(* ===== verification/KeeperEffects.v ===== *)
(** * The keeper's effects

    A keeper phase is a program over the bot's memory that talks to the chain,
    the price service and the alert channel. [K A] is such a program: from
    the memory and the actions performed so far it gives a result or an
    exception, the new memory and the actions it performs, in order. The
    answers come from [World], one function per kind of answer, which may
    depend on the whole history, so any behaviour of the outside is covered,
    moving clocks and failing reads included. Console output is left out, and
    with it the throttling of log lines. *)

From Stdlib Require Import SpecFloat.
From S2P Require Import Prelude JsText Health.
Open Scope Z_scope.
Open Scope js_scope.

(** ** Data of scripts/keeper/src/types.ts *)

Inductive OrderType := LimitEntry | StopLoss | TakeProfit | StopLimit | TrailingStop.
Inductive OrderStatus := Pending | Executed | Cancelled | CancelledSlippage | Expired.

#[export] Instance OrderType_eq_dec : EqDecision OrderType.
Proof. solve_decision. Defined.
#[export] Instance OrderStatus_eq_dec : EqDecision OrderStatus.
Proof. solve_decision. Defined.

(** The fields of an order the phases read. *)
Record Order := {
  o_id : Z; o_asset : string; order_type : OrderType; o_collateral : Z; status : OrderStatus }.

Record CycleSnapshot := { s_positions : list Position; s_orders : list Order }.

Record ExecutionResult := {
  success : bool; indeterminate : bool; reward : option Z; error : option string }.

(** [retval] is kept as the boolean it is compared with, when it is one. *)
Inductive SimulationOutcome := SimOk (retval : option bool) | SimRejected (error : string).

(** One signed price of a round. [att_price] is the signed 7-decimal integer,
    [price_human] the service's human-readable number. *)
Record Attestation := {
  att_asset : string; att_price : Z; round_id : Z; timestamp : Z; publisher : string;
  price_human : number }.

Inductive AlertLevel := info | warn | critical.

(** ** Actions *)

Inductive Action :=
| Now
| FetchNoeracle
| GetReferencePrice (symbol : string)
| GetStorkPrice (symbol : string)
| UpdateNoeracleBatch (batch : list Attestation)
| SyncAssetPnl (symbol : string)
| GetAllPositionIds
| GetAllOrderIds
| DiscoverChain (checksum : option (list Z * list Z))
| GetPosition (id : Z)
| GetOrder (id : Z)
| GetAssetRiskMmBps (asset : string)
| GetCrossMarginBalance (trader : string)
| GetUsdcBalance
| GetVaultCoverage
| GetXlmBalance
| GetOrderVault (orderId : Z)
| IsAdlActive (asset : string)
| SimulateLiquidate (id : Z)
| SimulateExecuteOrder (id : Z)
| SimulateRouterExecute (id : Z) (asset : string)
| SimulateUpdateTrailingPeak (id : Z)
| SimulateCheckAdlTrigger (asset : string)
| Liquidate (id : Z)
| LiquidateViaRouter (id : Z) (asset : string)
| LiquidateCrossAccount (trader : string)
| LiquidateCrossViaRouter (trader : string) (assets : list string)
| ExecuteOrder (id : Z)
| ExecuteOrderViaRouter (id : Z) (asset : string)
| ReconcileOrder (vaultId orderId : Z)
| UpdateTrailingPeak (id : Z)
| CheckAdlTrigger (asset : string)
| AdlClose (id : Z)
| AdlCloseViaRouter (id : Z) (asset : string)
| ApplyFunding
| BumpContractTtl (id : string)
| SaveState (force : bool)
| SendHeartbeat (pushed : list string)
| SendAlert (level : AlertLevel) (title : string).

(** What the outside answers to an action, given what was done before it;
    [Err] is an exception with its message. *)
Class World := {
  w_now : list Action -> Z;
  w_sim : list Action -> Action -> Result SimulationOutcome;
  w_exec : list Action -> Action -> Result ExecutionResult;
  w_int : list Action -> Action -> Result Z;
  w_optInt : list Action -> Action -> Result (option Z);
  w_bool : list Action -> Action -> Result bool;
  w_number : list Action -> Action -> option number;
  w_position : list Action -> Z -> Result (option Position);
  w_order : list Action -> Z -> Result (option Order);
  w_idList : list Action -> Action -> Result (list Z);
  w_ids : list Action -> Action -> Result (list Z * list Z);
  w_rounds : list Action -> Result (list Attestation) }.

(** ** The bot's memory *)

Record PriceData := { price : number; priceScaled : Z; priceAt : Z }.

Record LiqState := {
  liqStrikes : gmap string Z;
  crossBalanceCache : gmap string (Z * Z);
  assetMmBpsCache : gmap string (Z * Z);
  riskLadderSupported : option bool }.

Record RouterState := {
  latestRounds : gmap string (Attestation * Z);
  routerFnSupported : gmap string bool }.

Record OrderState := {
  orphanedOrderIds : gset string;
  triggeredStuckCounts : gmap string Z;
  factoryReconcileSupported : option bool }.

Record AdlState := {
  adlActive : gmap string bool;
  adlLastProbeAt : gmap string Z;
  adlSupported : option bool;
  vaultCoverageCache : option (Z * Z) }.

Record OracleState := {
  currentPrices : gmap string PriceData;
  lastPushedPrices : gmap string PriceData;
  lastSyncedPnlPrice : gmap string Z;
  lastFullPnlSyncAt : Z;
  spikeAlertAt : gmap string Z }.

Record CustodyReport := {
  marketUsdcBalance : Z; isolatedCollateral : Z; crossBalances : Z; orderEscrow : Z;
  trackedCustody : Z; deficit : Z; reportPositions : Z; asOf : Z }.

Record CycleState := {
  lastOracleUpdate : Z; oracleUpdateInProgress : bool; lastFullSweepAt : Z; consecutiveReadFailures : Z;
  fundingFailureStreak : Z; nextFundingAttemptAt : Z; lastFundingSubmitTime : Z; nextTtlBumpAt : Z;
  lastCustodyCheckAt : Z; custodyDeficitStreak : Z; lastCustody : option CustodyReport }.

Record Bot := {
  liqS : LiqState; routerS : RouterState; orderS : OrderState; adlS : AdlState;
  oracleS : OracleState; cycleS : CycleState; stats : gmap string Z }.

Definition onLiq (f : LiqState -> LiqState) (b : Bot) : Bot := {|
  liqS := f (liqS b); routerS := routerS b; orderS := orderS b; adlS := adlS b;
  oracleS := oracleS b; cycleS := cycleS b; stats := stats b |}.
Definition onRouter (f : RouterState -> RouterState) (b : Bot) : Bot := {|
  liqS := liqS b; routerS := f (routerS b); orderS := orderS b; adlS := adlS b;
  oracleS := oracleS b; cycleS := cycleS b; stats := stats b |}.
Definition onOrder (f : OrderState -> OrderState) (b : Bot) : Bot := {|
  liqS := liqS b; routerS := routerS b; orderS := f (orderS b); adlS := adlS b;
  oracleS := oracleS b; cycleS := cycleS b; stats := stats b |}.
Definition onAdl (f : AdlState -> AdlState) (b : Bot) : Bot := {|
  liqS := liqS b; routerS := routerS b; orderS := orderS b; adlS := f (adlS b);
  oracleS := oracleS b; cycleS := cycleS b; stats := stats b |}.
Definition onOracle (f : OracleState -> OracleState) (b : Bot) : Bot := {|
  liqS := liqS b; routerS := routerS b; orderS := orderS b; adlS := adlS b;
  oracleS := f (oracleS b); cycleS := cycleS b; stats := stats b |}.
Definition onCycle (f : CycleState -> CycleState) (b : Bot) : Bot := {|
  liqS := liqS b; routerS := routerS b; orderS := orderS b; adlS := adlS b;
  oracleS := oracleS b; cycleS := f (cycleS b); stats := stats b |}.

(** ** Programs *)

Definition K (A : Type) : Type := Bot -> list Action -> Result A * Bot * list Action.

Definition ret {A} (a : A) : K A := fun b _ => (Ok a, b, []).
Definition throw {A} (message : string) : K A := fun b _ => (Err message, b, []).

#[export] Instance K_bind : MBind K := fun A B k m b h =>
  match m b h with
  | (inl e, b1, n1) => (inl e, b1, n1)
  | (inr a, b1, n1) =>
      match k a b1 (h ++ n1) with (r, b2, n2) => (r, b2, n1 ++ n2) end
  end.

Definition gets {A} (f : Bot -> A) : K A := fun b _ => (Ok (f b), b, []).
Definition modify (f : Bot -> Bot) : K () := fun b _ => (Ok (), f b, []).

(** Perform an action and take its answer. *)
Definition io {A} (a : Action) (answer : list Action -> Result A) : K A :=
  fun b h => (answer h, b, [a]).

(** [try { m } catch (e) { handler }] *)
Definition tryCatch {A} (m : K A) (handler : string -> K A) : K A := fun b h =>
  match m b h with
  | (inr a, b1, n1) => (Ok a, b1, n1)
  | (inl e, b1, n1) =>
      match handler e b1 (h ++ n1) with (r, b2, n2) => (r, b2, n1 ++ n2) end
  end.

Fixpoint forEach {A} (l : list A) (body : A -> K ()) : K () :=
  match l with
  | [] => ret ()
  | x :: l => _ ← body x; forEach l body
  end.

Section calls.
Context {W : World}.

Definition now : K Z := io Now (fun h => Ok (w_now h)).
Definition simulate (a : Action) : K SimulationOutcome := io a (fun h => w_sim h a).
Definition exec (a : Action) : K ExecutionResult := io a (fun h => w_exec h a).
Definition readInt (a : Action) : K Z := io a (fun h => w_int h a).
Definition readOptInt (a : Action) : K (option Z) := io a (fun h => w_optInt h a).
Definition readBool (a : Action) : K bool := io a (fun h => w_bool h a).
Definition readNumber (a : Action) : K (option number) := io a (fun h => Ok (w_number h a)).
Definition alert (level : AlertLevel) (title : string) : K () :=
  io (SendAlert level title) (fun _ => Ok ()).
End calls.

(** [this.stats.<name> += n] *)
Definition addStat (name : string) (n : Z) : K () := modify (fun b => {|
  liqS := liqS b; routerS := routerS b; orderS := orderS b; adlS := adlS b;
  oracleS := oracleS b; cycleS := cycleS b;
  stats := <[name := default 0 (stats b !! name) + n]> (stats b) |}).

(** ** Error messages (stellar.ts) *)

(** [/Error\(Contract, #(\d+)\)/] *)
Definition extractContractErrorCode (message : string) : option Z :=
  firstSome (fun s =>
    match stripPrefix "Error(Contract, #" s with
    | None => None
    | Some rest =>
        let (digits, tail) := span isDigit rest in
        if String.eqb digits "" || negb (startsWith ")" tail) then None
        else Some (numberOfDigits digits)
    end) (suffixes message).

(** [/MissingValue|unknown export|invoking unknown/i] *)
Definition isMissingContractFunction (message : string) : bool :=
  let m := lower message in
  includes m "missingvalue" || includes m "unknown export" || includes m "invoking unknown".

Definition codeIs (message : string) (codes : list Z) : bool :=
  match extractContractErrorCode message with
  | Some code => bool_decide (code ∈ codes)
  | None => false
  end.

Definition errorText (r : ExecutionResult) : string := default "" (error r).

(** ** Configuration *)

Inductive DiscoveryMode := legacy | shadow | chain.

#[export] Instance DiscoveryMode_eq_dec : EqDecision DiscoveryMode.
Proof. solve_decision. Defined.

(** [minScaled] and [maxScaled] are [Math.round(minPrice * 1e7)] and
    [Math.round(maxPrice * 1e7)], as the defenses compute them each time. *)
Record AssetConfig := { symbol : string; maxMovePct : number; minScaled : Z; maxScaled : Z }.

Record Config := {
  triggerConfirmReads : Z; hasRouter : bool; hasFactory : bool; hasUsdcToken : bool;
  triggeredStuckAlertCycles : Z; adlMaxClosesPerCycle : Z; adlCheckIntervalMs : Z;
  adlTriggerRatioBps : Z; adlClearRatioBps : Z; oracleUpdateIntervalMs : Z;
  ttlBumpIntervalMs : Z; minKeeperXlm : number; ttlContractIds : list (string * string);
  discoveryMode : DiscoveryMode;
  referenceDivergencePct : number; storkMaxDivergencePct : number; spikeAlertPct : number;
  assets : list AssetConfig }.

(** ** Reasoning about programs

    [Emits h m P]: run after the history [h], in any memory, [m] performs
    actions [new] and ends with [r] such that [P r new]. *)

Definition Emits {A} (h : list Action) (m : K A) (P : Result A -> list Action -> Prop) : Prop :=
  forall b, match m b h with (r, _, new) => P r new end.

Lemma emits_weaken {A} h (m : K A) (P Q : Result A -> list Action -> Prop) :
  Emits h m P -> (forall r new, P r new -> Q r new) -> Emits h m Q.
Proof. intros Hm HPQ b. specialize (Hm b). destruct (m b h) as [[r b'] new]. auto. Qed.

Lemma emits_ret {A} h (a : A) P : P (Ok a) [] -> Emits h (ret a) P.
Proof. intros H b. exact H. Qed.

Lemma emits_throw {A} h s (P : Result A -> list Action -> Prop) : P (Err s) [] -> Emits h (throw s) P.
Proof. intros H b. exact H. Qed.

Lemma emits_gets {A} h (f : Bot -> A) P : (forall a, P (Ok a) []) -> Emits h (gets f) P.
Proof. intros H b. exact (H _). Qed.

Lemma emits_modify h f P : P (Ok ()) [] -> Emits h (modify f) P.
Proof. intros H b. exact H. Qed.

Lemma emits_io {A} h a (f : list Action -> Result A) P : P (f h) [a] -> Emits h (io a f) P.
Proof. intros H b. exact H. Qed.

Lemma emits_bind {A B} h (m : K A) (k : A -> K B) (P : Result B -> list Action -> Prop) :
  Emits h m (fun r new => match r with
    | inl e => P (inl e) new
    | inr a => Emits (h ++ new) (k a) (fun r2 new2 => P r2 (new ++ new2))
    end) ->
  Emits h (m ≫= k) P.
Proof.
  intros Hm b. specialize (Hm b). unfold mbind, K_bind.
  destruct (m b h) as [[[e|a] b1] n1]; [done|]. specialize (Hm b1).
  by destruct (k a b1 (h ++ n1)) as [[r2 b2] n2].
Qed.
□ □ □ □ □
» Your goal: Within the data above, the span starting at the line containing "#[export] Instance DiscoveryMode_eq_dec" and ending at the line containing "list Action) (m" is to be retyped exactly, with no other lines.

» Expected answer:
#[export] Instance DiscoveryMode_eq_dec : EqDecision DiscoveryMode.
Proof. solve_decision. Defined.

(** [minScaled] and [maxScaled] are [Math.round(minPrice * 1e7)] and
    [Math.round(maxPrice * 1e7)], as the defenses compute them each time. *)
Record AssetConfig := { symbol : string; maxMovePct : number; minScaled : Z; maxScaled : Z }.

Record Config := {
  triggerConfirmReads : Z; hasRouter : bool; hasFactory : bool; hasUsdcToken : bool;
  triggeredStuckAlertCycles : Z; adlMaxClosesPerCycle : Z; adlCheckIntervalMs : Z;
  adlTriggerRatioBps : Z; adlClearRatioBps : Z; oracleUpdateIntervalMs : Z;
  ttlBumpIntervalMs : Z; minKeeperXlm : number; ttlContractIds : list (string * string);
  discoveryMode : DiscoveryMode;
  referenceDivergencePct : number; storkMaxDivergencePct : number; spikeAlertPct : number;
  assets : list AssetConfig }.

(** ** Reasoning about programs

    [Emits h m P]: run after the history [h], in any memory, [m] performs
    actions [new] and ends with [r] such that [P r new]. *)

Definition Emits {A} (h : list Action) (m : K A) (P : Result A -> list Action -> Prop) : Prop :=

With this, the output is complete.